By Matthew Burgess, Director, View Legal
13 April 2023 — 5 minute read

Machine learning and AI have been at the heart of many changes in the legal industry.

With the rapid adoption – that seems certain to only escalate with ever-increasing pace – of ChatGPT and analogous platforms, the response of professional bodies in particular will have a significant impact on all advisers and in turn their clients.

The reaction the professional bodies is perhaps best captured by two axioms, namely:

(a) Junior’s Law: Computers make very fast, very accurate missteaks (sic);
(b) Bernard Shaw Law: All professions are conspiracies against the laity

 That is, both historical cases and more recent decisions clearly demonstrate the concerns bodies representing the legal profession have in relation to non-qualified lawyers providing legal advice.

Key cases

Arguably, at least historically, the leading decision in this area is Legal Practice Board v Computer Accounting and Tax Pty Ltd [2007] WASC184. 
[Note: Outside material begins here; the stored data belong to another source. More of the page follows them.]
Lemma Zleb_trans (a b c : Z) :
  never_na a = false -> never_na b = false -> never_na c = false ->
  (a <=? b) = true -> (b <=? c) = true -> (a <=? c) = true.
Proof. intros _ _ _. rewrite !Z.leb_le. lia. Qed.

Lemma dept_snapshot_perm df m :
  Permutation (dept_snapshot df m)
    (map agg_dept (dept_groups (filter (in_month m) df))).
Proof. apply sort_values_perm. Qed.

Lemma dept_snapshot_sorted df m :
  StronglySorted (fun a b => Dept.headcount b <= Dept.headcount a)
    (dept_snapshot df m).
Proof.
  unfold dept_snapshot.
  eapply StronglySorted_impl;
    [|apply (sort_values_sorted Dept.headcount argsort_int64 false)].
  - intros a b H. unfold kle in H. now apply Z.leb_le.
  - apply Forall_forall. reflexivity.
Qed.

Lemma dept_snapshot_departments df m d :
  In d (map Dept.department (dept_snapshot df m))
  <-> In d (map department (filter (in_month m) df)).
Proof.
  assert (P := Permutation_map Dept.department (dept_snapshot_perm df m)).
  rewrite map_map in P. simpl in P.
  rewrite <- (groupby_key_iff String.compare department Keys.string_compare_eq
                Keys.string_compare_antisym Keys.string_compare_trans
                (filter (in_month m) df) d).
  split; intros H.
  - eapply Permutation_in; [exact P|exact H].
  - eapply Permutation_in; [symmetry; exact P|exact H].
Qed.

Lemma dept_snapshot_NoDup df m : NoDup (map Dept.department (dept_snapshot df m)).
Proof.
  assert (P := Permutation_map Dept.department (dept_snapshot_perm df m)).
  rewrite map_map in P. simpl in P.
  eapply Permutation_NoDup; [symmetry; exact P|].
  destruct (dept_groups_grouped (filter (in_month m) df)) as [S _ _].
  eapply klt_sorted_NoDup; [apply Keys.string_compare_eq|exact S].
Qed.

Lemma dept_snapshot_row df m row :
  In row (dept_snapshot df m) ->
  row = agg_dept (Dept.department row,
                  filter (in_dept (Dept.department row)) (filter (in_month m) df)).
Proof.
  intros H. apply (Permutation_in _ (dept_snapshot_perm df m)) in H.
  apply in_map_iff in H as ([d rs] & <- & H).
  destruct (dept_groups_grouped (filter (in_month m) df)) as [_ Rws _].
  destruct (Rws _ _ H) as [E _]. simpl.
  rewrite <- filter_has_key_dept, <- E. reflexivity.
Qed.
In this particular case, an accountant arranged for a trust deed to be bought for a client over the internet. The base trust instrument had been written by lawyers however, the accountant then populated the template. 

In doing so, the court held that practically this meant that the accounting firm was breaching the relevant legislation. In all likelihood, the accountant would not be covered by their professional indemnity insurance in relation to any issues that arose out of the trust instrument – and also would be likely to have breached the expected standards of their professional body. 

Similarly the decision in Attorney-General (WA) v Quill Wills Ltd (1990) 3 WAR 500 reached a similar conclusion.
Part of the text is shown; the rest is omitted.